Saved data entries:
::::
(* ===== verification/NpLibs.v ===== *)
(** * The trophy and score libraries

    [sce/np/SceNpTrophy.cpp] and [SceNpScore.cpp], on the local backend of
    [Psn].  A call answers its code and the writes it makes through the guest's
    pointers, as addresses with bytes.  [PsnBackend::scoreboard] is declared and
    used but its definition is missing from the source, so it is an argument. *)
From S2P Require Import Prelude HostFile SaveContainer Psn.

Abbreviation Writes := (list (Z * bytes)).

(** ** [SceNpTrophy] *)
Module SceNpTrophy.

Definition kOk : Z := 0.
Definition kErrInvalidArg : Z := i32 0x80020005.
Definition kErrNotFound : Z := i32 0x80020004.
Definition kErrAlreadyUnlocked : Z := i32 0x80551604.
Definition kErrNotSignedIn : Z := i32 0x80550008.

Record t := mkNp {
  g_contexts : gmap Z Z;
  g_handles : gmap Z (list Z);
  g_handleToTrophy : gmap Z Z;
  g_nextCtx : Z;
  g_nextHandle : Z;
  psn : PsnBackend
}.

Definition start (b : PsnBackend) : t := mkNp ∅ ∅ ∅ 1 1 b.

Definition with_psn (b : PsnBackend) (s : t) : t :=
  mkNp (g_contexts s) (g_handles s) (g_handleToTrophy s) (g_nextCtx s) (g_nextHandle s) b.

(** A guest function the call runs, with its arguments. *)
Definition Callback := option (Z * Z * Z).

Record answer := mkAnswer { state : t; code : Z; writes : Writes; calls : Callback }.
Definition ret (s : t) (c : Z) : answer := mkAnswer s c [] None.

Definition sceNpTrophyCreateContext (outContext : Z) (s : t) : answer :=
  if outContext =? 0 then ret s kErrInvalidArg
  else
    mkAnswer (mkNp (g_contexts s) (g_handles s) (g_handleToTrophy s) (u32 (g_nextCtx s + 1)) (g_nextHandle s) (psn s))
      kOk [(outContext, le_encode 4 (g_nextCtx s))] None.

Definition sceNpTrophyDestroyContext (context : Z) (s : t) : answer :=
  ret (mkNp (delete context (g_contexts s)) (delete context (g_handles s)) (g_handleToTrophy s)
         (g_nextCtx s) (g_nextHandle s) (psn s)) kOk.

Definition sceNpTrophyRegisterContext (context handle callback userdata : Z) (s : t) : answer :=
  if context =? 0 then ret s kErrInvalidArg
  else
    mkAnswer (mkNp (<[context := handle]> (g_contexts s)) (g_handles s) (g_handleToTrophy s)
                (g_nextCtx s) (g_nextHandle s) (psn s)) kOk []
      (if callback =? 0 then None else Some (callback, context, userdata)).

(** [details] is the trophy id the structure holds, if the pointer is not null. *)
Definition sceNpTrophyCreateHandle (context : Z) (details : option Z) (outHandle : Z) (s : t) : answer :=
  match details with
  | None => ret s kErrInvalidArg
  | Some trophyId =>
      if outHandle =? 0 then ret s kErrInvalidArg
      else
        match g_contexts s !! context with
        | None => ret s kErrInvalidArg
        | Some _ =>
            let h := g_nextHandle s in
            mkAnswer (mkNp (g_contexts s)
                        (<[context := default [] (g_handles s !! context) ++ [h]]> (g_handles s))
                        (<[h := trophyId]> (g_handleToTrophy s)) (g_nextCtx s) (u32 (h + 1)) (psn s))
              kOk [(outHandle, le_encode 4 h)] None
        end
  end.

(** The title of the context and the trophy of the handle. *)
Definition resolve (context handle : Z) (s : t) : Z + Z * Z :=
  match g_contexts s !! context with
  | None => inl kErrInvalidArg
  | Some titleId =>
      match g_handleToTrophy s !! handle with
      | None => inl kErrNotFound
      | Some trophyId => inr (titleId, trophyId)
      end
  end.

Definition sceNpTrophyGetTrophyUnlockState (context handle outFlags : Z) (s : t) : answer :=
  if outFlags =? 0 then ret s kErrInvalidArg
  else
    match resolve context handle s with
    | inl e => ret s e
    | inr (titleId, trophyId) =>
        mkAnswer s kOk [(outFlags, le_encode 4 (if isTrophyUnlocked (psn s) titleId trophyId then 1 else 0))] None
    end.

Definition sceNpTrophyUnlockTrophy (io : HostIo) (now context handle outPlatinumId : Z) (s : t) : answer :=
  match resolve context handle s with
  | inl e => ret s e
  | inr (titleId, trophyId) =>
      let w := if outPlatinumId =? 0 then [] else [(outPlatinumId, le_encode 4 0xFFFFFFFF)] in
      if negb (m_signedIn (psn s)) then mkAnswer s kErrNotSignedIn w None
      else if isTrophyUnlocked (psn s) titleId trophyId then mkAnswer s kErrAlreadyUnlocked w None
      else
        mkAnswer (with_psn (fst (unlockTrophy io now titleId trophyId (psn s))) s) kOk w None
  end.

Definition sceNpTrophyGetGameInfo (context outInfo : Z) (s : t) : answer :=
  if outInfo =? 0 then ret s kErrInvalidArg
  else
    match g_contexts s !! context with
    | None => ret s kErrInvalidArg
    | Some titleId =>
        let c := trophyCounts (psn s) titleId in
        mkAnswer s kOk
          [(outInfo, le_encode 4 (platinum c) ++ le_encode 4 (gold c) ++ le_encode 4 (silver c) ++
                     le_encode 4 (bronze c) ++ replicate 16 0)] None
    end.

(** [snprintf(dst, cap, "%s", s.c_str())] into a zeroed field. *)
Definition print_str (cap : nat) (s : bytes) : bytes := copyStr cap (readStr s).

Definition sceNpTrophyGetTrophyInfo (context handle outInfo : Z) (s : t) : answer :=
  if outInfo =? 0 then ret s kErrInvalidArg
  else
    match resolve context handle s with
    | inl e => ret s e
    | inr (titleId, trophyId) =>
        let u := le_encode 4 (if isTrophyUnlocked (psn s) titleId trophyId then 1 else 0) in
        let info :=
          match list_find (fun d => def_id d = trophyId) (trophyDefs (psn s) titleId) with
          | Some (_, d) =>
              le_encode 4 (grade d) ++ le_encode 4 (if hidden d then 1 else 0) ++ u ++ le_encode 4 0 ++
              print_str 128 (title d) ++ print_str 512 (description d) ++ replicate 64 0
          | None => replicate 8 0 ++ u ++ replicate 708 0
          end in
        mkAnswer s kOk [(outInfo, info)] None
    end.

Definition sceNpTrophyDestroyHandle (context handle : Z) (s : t) : answer :=
  ret (mkNp (g_contexts s)
         (alter (filter (fun h => h <> handle)) context (g_handles s))
         (delete handle (g_handleToTrophy s)) (g_nextCtx s) (g_nextHandle s) (psn s)) kOk.

(** The exported calls. *)
Inductive call :=
  | CreateContext (out : Z)
  | DestroyContext (context : Z)
  | RegisterContext (context handle callback userdata : Z)
  | CreateHandle (context : Z) (details : option Z) (out : Z)
  | DestroyHandle (context handle : Z)
  | GetUnlockState (context handle out : Z)
  | Unlock (io : HostIo) (now context handle out : Z)
  | GetGameInfo (context out : Z)
  | GetTrophyInfo (context handle out : Z).

Definition exec (c : call) (s : t) : answer :=
  match c with
  | CreateContext o => sceNpTrophyCreateContext o s
  | DestroyContext x => sceNpTrophyDestroyContext x s
  | RegisterContext x h f u => sceNpTrophyRegisterContext x h f u s
  | CreateHandle x d o => sceNpTrophyCreateHandle x d o s
  | DestroyHandle x h => sceNpTrophyDestroyHandle x h s
  | GetUnlockState x h o => sceNpTrophyGetTrophyUnlockState x h o s
  | Unlock io now x h o => sceNpTrophyUnlockTrophy io now x h o s
  | GetGameInfo x o => sceNpTrophyGetGameInfo x o s
  | GetTrophyInfo x h o => sceNpTrophyGetTrophyInfo x h o s
  end.

Definition session (cs : list call) (s : t) : t := foldl (fun s c => state (exec c s)) s cs.

End SceNpTrophy.

(** ** [SceNpScore] *)
Module SceNpScore.

Definition kOk : Z := 0.
Definition kErrInvalidArg : Z := i32 0x80020005.
Definition kErrNotSignedIn : Z := i32 0x80550008.

(** The static counter of request handles. *)
Definition sceNpScoreCreateRequest (next : Z) : Z * Z := (u32 (next + 1), i32 next).

(** [comment] is the string behind the pointer, if it is not null. *)
Definition sceNpScoreSetScore (sort : list ScoreEntry -> list ScoreEntry) (a b : HostIo) (now : Z)
    (boardId score : Z) (comment : option bytes) (psn : PsnBackend) : PsnBackend * Z :=
  if negb (m_signedIn psn) then (psn, kErrNotSignedIn)
  else (submitScore sort a b now boardId score (default [] comment) psn, kOk).

(** The size of the structure [RankEntry]. *)
Definition kSizeofRankEntry : nat := 120.

Definition RankEntry (account : Z) (e : ScoreEntry) : bytes :=
  le_encode 4 (rank e) ++ le_encode 4 0 ++ le_encode 8 (Psn.score e) ++ le_encode 8 account ++
  copyStr 32 (readStr (Psn.comment e)) ++ replicate 64 0.

(** The loop over the board from index [i]; [n] entries have been written. *)
Fixpoint fill (account outEntries outEntrySize : Z) (n : nat) (es : list ScoreEntry) : Writes * nat :=
  match es with
  | [] => ([], n)
  | e :: rest =>
      if outEntrySize <? Z.of_nat ((n + 1) * kSizeofRankEntry) then ([], n)
      else
        let '(ws, k) := fill account outEntries outEntrySize (n + 1) rest in
        ((outEntries + Z.of_nat (n * kSizeofRankEntry), RankEntry account e) :: ws, k)
  end.

(** [scoreboard] answers the entries of a board. *)
Definition sceNpScoreGetRankingByRange (scoreboard : Z -> list ScoreEntry) (psn : PsnBackend)
    (boardId startRank numRanks outEntries outEntrySize outCount : Z) : Z * Writes :=
  if (outEntries =? 0) || (outCount =? 0) then (kErrInvalidArg, [])
  else if negb (m_signedIn psn) then (kErrNotSignedIn, [])
  else if outEntrySize <? Z.of_nat kSizeofRankEntry then (kErrInvalidArg, [])
  else
    let '(ws, n) := fill (accountId (m_account psn)) outEntries outEntrySize 0
                      (drop (Z.to_nat (u32 (startRank - 1))) (scoreboard boardId)) in
    (kOk, ws ++ [(outCount, le_encode 8 (Z.of_nat n))]).

Definition sceNpScoreGetRankingByNpId (outEntries outCount : Z) : Z * Writes :=
  (kOk, (if outEntries =? 0 then [] else [(outEntries, replicate 128 0)]) ++
        (if outCount =? 0 then [] else [(outCount, le_encode 8 0)])).

End SceNpScore.

Section Properties.
Import SceNpTrophy.

Lemma exec_no_titles c s : m_titles (psn s) = ∅ -> m_titles (psn (state (exec c s))) = ∅.
Proof.
  intros H. destruct c; simpl; unfold sceNpTrophyCreateContext, sceNpTrophyRegisterContext,
    sceNpTrophyCreateHandle, sceNpTrophyGetTrophyUnlockState, sceNpTrophyUnlockTrophy,
    sceNpTrophyGetGameInfo, sceNpTrophyGetTrophyInfo; repeat case_match; simpl; try done;
    unfold unlockTrophy; by rewrite H, lookup_empty.
Qed.

Lemma session_no_titles cs s : m_titles (psn s) = ∅ -> m_titles (psn (session cs s)) = ∅.
Proof.
  revert s. induction cs as [|c cs IH]; intros s H; simpl; [done|]. apply IH. by apply exec_no_titles.
Qed.

(** Through the exported calls no trophy is ever unlocked.  Nothing they
    do registers a title with the backend, so after any session the unlock call
    of a signed-in user answers success and changes nothing, and the unlock
    state of every trophy is reported as locked. *)
Theorem trophies_never_unlock cs b io now context handle out titleId trophyId :
  m_titles b = ∅ ->
  let s := session cs (start b) in
  resolve context handle s = inr (titleId, trophyId) -> m_signedIn (psn s) = true ->
  let r := exec (Unlock io now context handle out) s in
  code r = kOk /\ psn (state r) = psn s /\
  forall ptr, ptr <> 0 ->
    writes (exec (GetUnlockState context handle ptr) (state r)) = [(ptr, le_encode 4 0)].
Proof.
  intros Hb s Hr Hs r. assert (m_titles (psn s) = ∅) as Ht by (by apply session_no_titles).
  assert (forall x y, isTrophyUnlocked (psn s) x y = false) as Hl.
  { intros x y. unfold isTrophyUnlocked. by rewrite Ht, lookup_empty. }
  assert (unlockTrophy io now titleId trophyId (psn s) = (psn s, false)) as Hu.
  { unfold unlockTrophy. by rewrite Ht, lookup_empty. }
  unfold r. simpl. unfold sceNpTrophyUnlockTrophy. rewrite Hr, Hs, Hl, Hu. cbn [negb fst code state].
  assert (psn (with_psn (psn s) s) = psn s) as -> by done. split_and!; [done..|].
  intros ptr Hp. unfold sceNpTrophyGetTrophyUnlockState. destruct (ptr =? 0) eqn:E; [lia|].
  change (resolve context handle (with_psn (psn s) s)) with (resolve context handle s). rewrite Hr.
  change (psn (with_psn (psn s) s)) with (psn s). by rewrite Hl.
Qed.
::::
Work out how many lines in the data include "scoreboard". Answer with the number only.

4